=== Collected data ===
——————
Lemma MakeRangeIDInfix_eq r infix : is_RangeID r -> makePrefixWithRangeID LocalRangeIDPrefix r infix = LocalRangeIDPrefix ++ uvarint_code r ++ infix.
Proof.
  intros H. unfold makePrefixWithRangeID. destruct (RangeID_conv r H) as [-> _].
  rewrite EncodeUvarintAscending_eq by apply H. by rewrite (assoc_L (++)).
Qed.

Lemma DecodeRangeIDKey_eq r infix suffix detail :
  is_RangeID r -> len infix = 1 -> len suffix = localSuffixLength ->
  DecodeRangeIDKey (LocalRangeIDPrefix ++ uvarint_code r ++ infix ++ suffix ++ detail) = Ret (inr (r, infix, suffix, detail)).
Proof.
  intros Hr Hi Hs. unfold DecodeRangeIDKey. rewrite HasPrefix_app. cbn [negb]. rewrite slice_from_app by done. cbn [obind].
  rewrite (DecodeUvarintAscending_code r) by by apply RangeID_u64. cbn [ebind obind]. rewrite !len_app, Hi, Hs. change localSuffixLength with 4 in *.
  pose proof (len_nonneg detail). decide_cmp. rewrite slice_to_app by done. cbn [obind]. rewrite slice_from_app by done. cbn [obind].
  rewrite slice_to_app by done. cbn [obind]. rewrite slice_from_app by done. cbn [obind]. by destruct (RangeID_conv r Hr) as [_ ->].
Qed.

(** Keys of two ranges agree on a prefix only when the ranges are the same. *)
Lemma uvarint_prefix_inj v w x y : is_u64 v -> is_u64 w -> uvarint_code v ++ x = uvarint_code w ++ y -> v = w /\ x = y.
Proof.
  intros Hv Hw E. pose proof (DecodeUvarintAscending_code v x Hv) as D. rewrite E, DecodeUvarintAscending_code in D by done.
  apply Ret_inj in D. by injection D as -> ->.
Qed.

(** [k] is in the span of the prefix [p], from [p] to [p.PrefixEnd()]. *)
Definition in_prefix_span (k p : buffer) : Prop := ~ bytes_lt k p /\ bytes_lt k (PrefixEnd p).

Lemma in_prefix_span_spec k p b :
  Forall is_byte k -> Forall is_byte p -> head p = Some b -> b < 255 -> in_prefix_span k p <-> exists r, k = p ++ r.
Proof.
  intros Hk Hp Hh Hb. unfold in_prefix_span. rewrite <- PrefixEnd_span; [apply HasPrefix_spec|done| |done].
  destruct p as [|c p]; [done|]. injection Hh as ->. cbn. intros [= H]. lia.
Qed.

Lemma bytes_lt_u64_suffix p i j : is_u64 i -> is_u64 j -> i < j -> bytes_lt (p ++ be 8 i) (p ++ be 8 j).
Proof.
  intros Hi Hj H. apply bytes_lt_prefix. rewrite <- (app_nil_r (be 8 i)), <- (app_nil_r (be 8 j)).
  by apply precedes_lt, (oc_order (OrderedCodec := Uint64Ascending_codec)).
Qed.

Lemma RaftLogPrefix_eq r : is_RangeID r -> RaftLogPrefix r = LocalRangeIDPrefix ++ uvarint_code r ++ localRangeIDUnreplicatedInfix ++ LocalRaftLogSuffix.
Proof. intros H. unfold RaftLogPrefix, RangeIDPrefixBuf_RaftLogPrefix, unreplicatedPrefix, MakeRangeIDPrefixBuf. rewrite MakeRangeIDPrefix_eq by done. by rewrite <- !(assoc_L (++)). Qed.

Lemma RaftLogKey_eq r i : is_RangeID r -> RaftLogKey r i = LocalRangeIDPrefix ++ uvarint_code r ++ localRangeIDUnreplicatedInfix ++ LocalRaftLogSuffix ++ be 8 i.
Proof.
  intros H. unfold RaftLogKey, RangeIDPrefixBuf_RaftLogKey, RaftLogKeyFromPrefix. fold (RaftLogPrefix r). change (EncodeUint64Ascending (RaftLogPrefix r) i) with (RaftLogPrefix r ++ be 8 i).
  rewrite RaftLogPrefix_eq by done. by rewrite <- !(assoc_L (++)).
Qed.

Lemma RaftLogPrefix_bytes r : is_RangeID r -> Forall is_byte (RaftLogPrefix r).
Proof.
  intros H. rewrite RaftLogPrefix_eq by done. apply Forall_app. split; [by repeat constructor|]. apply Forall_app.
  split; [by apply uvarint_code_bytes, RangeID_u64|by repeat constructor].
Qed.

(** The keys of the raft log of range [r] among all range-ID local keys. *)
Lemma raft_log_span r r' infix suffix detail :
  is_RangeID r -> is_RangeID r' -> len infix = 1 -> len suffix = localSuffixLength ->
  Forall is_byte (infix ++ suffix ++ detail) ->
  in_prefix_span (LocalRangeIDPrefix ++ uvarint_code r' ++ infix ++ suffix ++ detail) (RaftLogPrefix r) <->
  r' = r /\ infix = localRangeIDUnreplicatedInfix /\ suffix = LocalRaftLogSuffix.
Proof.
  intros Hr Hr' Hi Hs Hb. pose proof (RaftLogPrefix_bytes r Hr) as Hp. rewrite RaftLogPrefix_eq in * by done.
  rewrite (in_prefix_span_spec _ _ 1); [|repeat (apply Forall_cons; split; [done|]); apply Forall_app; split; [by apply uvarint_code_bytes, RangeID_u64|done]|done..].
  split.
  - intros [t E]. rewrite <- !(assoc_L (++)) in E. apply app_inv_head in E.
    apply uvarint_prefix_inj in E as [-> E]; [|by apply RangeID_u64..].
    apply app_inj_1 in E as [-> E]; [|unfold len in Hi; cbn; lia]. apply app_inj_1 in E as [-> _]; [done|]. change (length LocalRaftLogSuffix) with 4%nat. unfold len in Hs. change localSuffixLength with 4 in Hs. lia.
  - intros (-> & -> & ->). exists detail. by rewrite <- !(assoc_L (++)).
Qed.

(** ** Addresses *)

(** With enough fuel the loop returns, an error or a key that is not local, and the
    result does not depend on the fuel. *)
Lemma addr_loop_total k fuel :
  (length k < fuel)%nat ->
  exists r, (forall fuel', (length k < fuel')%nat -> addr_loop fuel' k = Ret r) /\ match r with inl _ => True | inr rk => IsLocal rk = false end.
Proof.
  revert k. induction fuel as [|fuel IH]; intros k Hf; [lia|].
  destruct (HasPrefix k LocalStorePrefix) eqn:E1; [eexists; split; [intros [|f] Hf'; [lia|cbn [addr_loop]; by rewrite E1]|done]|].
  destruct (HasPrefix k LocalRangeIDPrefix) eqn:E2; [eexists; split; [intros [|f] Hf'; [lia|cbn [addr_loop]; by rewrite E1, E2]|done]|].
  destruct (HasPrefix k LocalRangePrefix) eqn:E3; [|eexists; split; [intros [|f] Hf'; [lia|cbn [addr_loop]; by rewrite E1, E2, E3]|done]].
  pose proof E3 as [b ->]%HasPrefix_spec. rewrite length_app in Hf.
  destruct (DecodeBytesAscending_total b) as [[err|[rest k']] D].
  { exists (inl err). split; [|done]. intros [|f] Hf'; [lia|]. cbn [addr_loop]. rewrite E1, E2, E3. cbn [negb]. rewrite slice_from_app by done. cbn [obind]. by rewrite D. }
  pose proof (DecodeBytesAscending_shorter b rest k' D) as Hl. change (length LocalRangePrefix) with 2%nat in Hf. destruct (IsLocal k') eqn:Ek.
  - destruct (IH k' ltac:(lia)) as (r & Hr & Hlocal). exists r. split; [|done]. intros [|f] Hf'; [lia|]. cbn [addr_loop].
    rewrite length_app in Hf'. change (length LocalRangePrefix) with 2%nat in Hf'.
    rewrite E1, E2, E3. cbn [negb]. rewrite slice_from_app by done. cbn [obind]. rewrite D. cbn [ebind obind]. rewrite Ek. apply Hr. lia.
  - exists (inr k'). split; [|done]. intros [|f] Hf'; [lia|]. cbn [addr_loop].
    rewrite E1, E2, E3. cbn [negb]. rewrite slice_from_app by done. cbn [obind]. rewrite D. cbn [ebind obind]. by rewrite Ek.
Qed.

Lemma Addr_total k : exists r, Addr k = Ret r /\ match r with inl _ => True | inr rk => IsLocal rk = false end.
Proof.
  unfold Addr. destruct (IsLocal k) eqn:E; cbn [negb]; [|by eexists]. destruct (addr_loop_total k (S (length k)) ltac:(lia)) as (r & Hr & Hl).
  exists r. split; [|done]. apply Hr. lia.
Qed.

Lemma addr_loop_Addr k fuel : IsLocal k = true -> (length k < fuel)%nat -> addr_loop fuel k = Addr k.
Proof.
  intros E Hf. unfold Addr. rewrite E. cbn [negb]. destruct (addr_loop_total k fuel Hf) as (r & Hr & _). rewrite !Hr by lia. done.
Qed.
——————
=== What this task involves ===
Reproduce the entries exactly, starting at their first line and stopping after the line with "pose proof (len_nonneg".

=== Result ===
Lemma MakeRangeIDInfix_eq r infix : is_RangeID r -> makePrefixWithRangeID LocalRangeIDPrefix r infix = LocalRangeIDPrefix ++ uvarint_code r ++ infix.
Proof.
  intros H. unfold makePrefixWithRangeID. destruct (RangeID_conv r H) as [-> _].
  rewrite EncodeUvarintAscending_eq by apply H. by rewrite (assoc_L (++)).
Qed.

Lemma DecodeRangeIDKey_eq r infix suffix detail :
  is_RangeID r -> len infix = 1 -> len suffix = localSuffixLength ->
  DecodeRangeIDKey (LocalRangeIDPrefix ++ uvarint_code r ++ infix ++ suffix ++ detail) = Ret (inr (r, infix, suffix, detail)).
Proof.
  intros Hr Hi Hs. unfold DecodeRangeIDKey. rewrite HasPrefix_app. cbn [negb]. rewrite slice_from_app by done. cbn [obind].
  rewrite (DecodeUvarintAscending_code r) by by apply RangeID_u64. cbn [ebind obind]. rewrite !len_app, Hi, Hs. change localSuffixLength with 4 in *.
  pose proof (len_nonneg detail). decide_cmp. rewrite slice_to_app by done. cbn [obind]. rewrite slice_from_app by done. cbn [obind].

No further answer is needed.